On the downside, beans are still largely a commodity crop and there are very few fairly traded beans on the British market, although Suma, an organic supplier, sells fairly traded aduki and black beans.
On a more selfish note, we should eat more beans because they are so good for us. They are a low-cost way of eating a high-protein food containing plenty of healthy complex carbohydrates. They are packed with vitamins, iron and calcium. It is important to note, however, that while fresh beans are very high in vitamin C, dried beans contain virtually none. The good news is that canned beans, which tend to be cooked using fresh pulses, retain about 50 per cent of their vitamin C. I was delighted to discover this, as I have always felt guilty about buying canned beans, believing I should virtuously go through the whole cooking process. The truth is I rarely have the time, although it must be said that there is a much wider range of dried beans available, including some rare ones like appaloosa beans from America and black turtle beans from China.
Buying beans
I buy from Infinity Foods, a workers’ co-operative in Brighton that sells a vast range of high-quality pulses. (See www.infinityfoods.co.uk (http://www.infinityfoods.co.uk); tel: 01273 424060). Monika Linton imports great beans for her London-based business, Brindisa, both dried and bottled, rather than canned (www.brindisa.com (http://www.brindisa.com); tel: 020 8772 1600).

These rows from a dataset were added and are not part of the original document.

(* ===== verification/Rikiddo.v ===== *)
(** * Rikiddo

    [zrml/rikiddo/src]: a market maker whose liquidity follows the traded volume. An
    exponential moving average ([ema_market_volume.rs]) over a short and a long period
    gives a ratio, a sigmoid of the ratio the fee ([sigmoid_fee.rs]), and the fee the
    liquidity parameter of a logarithmic scoring rule ([rikiddo_sigmoid_mv.rs]). The
    pallet ([lib.rs]) keeps one instance per pool. The numbers of the [substrate_fixed]
    crate are classes; errors are messages, and a method that changes its object is a
    computation on it. *)
From Stdlib Require Import Ascii.
From S2P Require Import Prelude Types Errors FixedDecimal.

Abbreviation Str := (result string).
Definition msg {A} (o : option A) (e : string) : Str A := Prelude.ok_orR o e.

(** ** Fixed point numbers *)

(** The operations of a number type that the code calls; a plain sum may overflow. *)
Class Fixed (F : Type) := {
  #[global] fixed_eq_dec :: EqDecision F;
  #[global] fixed_countable :: Countable F;
  checked_add : F → F → option F;
  checked_sub : F → F → option F;
  checked_mul : F → F → option F;
  checked_div : F → F → option F;
  saturating_add : F → F → F;
  saturating_div : F → F → F;
  saturating_ceil : F → F;
  plus : F → F → F;
  leb : F → F → bool;
  (** [From<u8>] or [From<i8>] *)
  from_small : Z → F;
  checked_from_num : Z → option F;
  (** [num.int().checked_to_num()], [max_value().int().checked_to_num()] to [u128]. *)
  int_u128 : F → option Z;
  max_int_u128 : option Z;
}.
Definition gtb {F} `{Fixed F} (x y : F) : bool := negb (leb x y).

(** The fractional part of a number in another type, cut to its precision. *)
Class FracInto (FROM TO : Type) := {
  frac_into : FROM → option TO;
}.

(** [substrate_fixed::transcendental] *)
Class Transcendental (F : Type) := {
  exp : F → Str F;
  ln : F → Str F;
  sqrt : F → Str F;
}.

(** *** [utils.rs] *)

Definition fixed_zero {F} `{Fixed F} : Str F :=
  msg (checked_from_num 0) "Unexpectedly failed to convert zero to fixed point type".

Definition max_value_u128 (F : Type) `{Fixed F} : Str Z :=
  msg (max_int_u128 (F := F)) "Unexpectedly failed to convert max_value of fixed point type to u128".

Section Conversions.
Context {FROM TO : Type} `{Fixed FROM, Fixed TO, !FracInto FROM TO}.
(** The canonicalizer writes only the clone it makes, and comes to an end. *)
Lemma well_behaved_normalizeAST node : well_behaved (normalizeAST generate node).
Proof.
  intros h. unfold normalizeAST. pose proof (stringify_fuel h node) as Hs.
  destruct (stringify h node) as [[t | ] | e | ]; cbn [fst snd];
    try (split; [apply preserves_refl | discriminate]); [ | contradiction].
  destruct (alloc_ordered (length h) t h (le_n _) (ordered_fresh h))
    as (Hord1 & Hv1 & Hp1).
  destruct (alloc t h) as [h1 clonedNode]; cbn [fst snd] in *.
  destruct (normalize_traverse_safe (length h) (S (length h1)) h1 clonedNode
              (length h1) Hord1 Hv1 ltac:(lia))
    as (h2 & -> & Hlen & Hord2 & Hframe).
  pose proof (nodeToString_ordered (length h) h2 clonedNode (length h1) Hord2 Hv1
                ltac:(lia)) as Hn.
  assert (Hp2 : preserves h h2).
  { intros l Hl. rewrite Hframe by exact Hl. apply Hp1. exact Hl. }
  destruct (nodeToString generate h2 clonedNode); cbn [fst snd];
    [split; [exact Hp2 | discriminate] .. | contradiction].
Qed.

(** Parsing a text and walking its tree. *)
Lemma well_behaved_parse_extract {B : Type} (text : string)
  (k : list string -> prog B) :
  (forall functions, well_behaved (k functions)) ->
  well_behaved
    (run ast := parse_text parse text in
     run functions := extract generate ast in k functions).
Proof.
  intros Hk h. unfold prog_bind, parse_text.
  destruct (parse text) as [e | t]; simpl.
  { split; [apply preserves_refl | discriminate]. }
  destruct (alloc_ordered (length h) t h (le_n _) (ordered_fresh h))
    as (Hord1 & Hv1 & Hp1).
  destruct (alloc t h) as [h1 ast]; cbn [fst snd] in *.
  unfold extract, prog_lift, extractFunctions.
  pose proof (extract_traverse_ordered (length h) (S (S (length h1))) h1 ast
                (length h1) [] Hord1 Hv1 (le_n _) ltac:(lia)) as Hx.
  destruct (extract_traverse generate (S (S (length h1))) h1 ast [])
    as [functions | e | ]; simpl.
  - destruct (Hk functions h1) as [Hp2 Hr2]. split; [ | exact Hr2].
    eapply preserves_trans; eassumption.
  - split; [exact Hp1 | discriminate].
  - contradiction.
Qed.

Lemma well_behaved_file_extract {B : Type} (fileMap : gmap string string)
  (file : string) (k : list string -> prog B) :
  (forall functions, well_behaved (k functions)) ->
  well_behaved
    (run ast := parse_file parse fileMap file in
     run functions := extract generate ast in k functions).
Proof.
  intros Hk. unfold parse_file. destruct (fileMap !! file) as [text | ].
  - apply well_behaved_parse_extract. exact Hk.
  - intros h. unfold prog_bind. simpl. split; [apply preserves_refl | discriminate].
Qed.

Lemma well_behaved_exact files fileMap :
  well_behaved (findExactDuplicates parse generate hashCode files fileMap).
Proof.
  apply well_behaved_bind; [ | intros; apply well_behaved_ret].
  apply well_behaved_fold. intros file hashes.
  apply well_behaved_file_extract. intros; apply well_behaved_ret.
Qed.

Lemma well_behaved_near files fileMap threshold :
  well_behaved
    (findNearDuplicates parse generate compareTwoStrings files fileMap threshold).
Proof.
  apply well_behaved_bind; [ | intros; apply well_behaved_ret].
  apply well_behaved_fold. intros file functions.
  apply well_behaved_file_extract. intros; apply well_behaved_ret.
Qed.

Lemma well_behaved_structural_function file originalFunction table :
  well_behaved
    (structural_function parse generate hashCode file originalFunction table).
Proof.
  intros h. unfold structural_function.
  assert (Hw : well_behaved
    (run ast := parse_text parse originalFunction in
     run normalizedCode := normalizeAST generate ast in
     if String.eqb normalizedCode ""
     then prog_ret table
     else prog_ret
            (record_structural hashCode file originalFunction normalizedCode table))).
  { apply well_behaved_bind.
    - intros h0. unfold parse_text. destruct (parse originalFunction) as [e | t]; simpl.
      + split; [apply preserves_refl | discriminate].
      + destruct (alloc_ordered (length h0) t h0 (le_n _) (ordered_fresh h0))
          as (_ & _ & Hp). destruct (alloc t h0); simpl in *.
        split; [exact Hp | discriminate].
    - intros ast. apply well_behaved_bind; [apply well_behaved_normalizeAST | ].
      intros code. destruct (String.eqb code ""); apply well_behaved_ret. }
  destruct (Hw h) as [Hp Hr].
  match goal with
  | |- context [match ?m with (_, _) => _ end] => destruct m as [h1 [a | e | ]]
  end; simpl in *; (split; [exact Hp | try discriminate; try contradiction]).
Qed.

Lemma well_behaved_structural files fileMap :
  well_behaved (findStructuralDuplicates parse generate hashCode files fileMap).
Proof.
  apply well_behaved_bind; [ | intros; apply well_behaved_ret].
  apply well_behaved_fold. intros file table.
  apply well_behaved_file_extract. intros functions.
  apply well_behaved_fold. intros f acc. apply well_behaved_structural_function.
Qed.

(** What the caller passed is read the same way in a store that kept its
    objects. *)
Lemma files_of_preserved h h' files fs :
  preserves h h' -> files_of h files = Some fs -> files_of h' files = Some fs.
Proof.
  intros Hp. unfold files_of. destruct files as [ | | b | q | s | l]; try discriminate.
  destruct (h !! l) as [o | ] eqn:Hl; [ | discriminate].
  rewrite Hp by (eapply lookup_lt_Some; exact Hl). rewrite Hl. auto.
Qed.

Basics when preparing dried beans
Unlike lentils, beans need to be soaked before cooking or they will split. If you soak them in cold water for several hours or overnight, then boil them for the correct amount of time, they should stay intact and slip lightly around the pan, mixing well with the other ingredients. It would be good to have a chart of cooking times for beans but no such thing can exist. The cooking time depends on size and type and also, more crucially, on how recently the beans were picked and dried – the older a bean is, the longer it takes to cook. It must be said that most beans sold in the UK are fairly aged, so expect to leave them for a good 1½–2 hour simmer. Test after about 50 minutes, though, just in case they are done. Overdone beans are floury and disgusting.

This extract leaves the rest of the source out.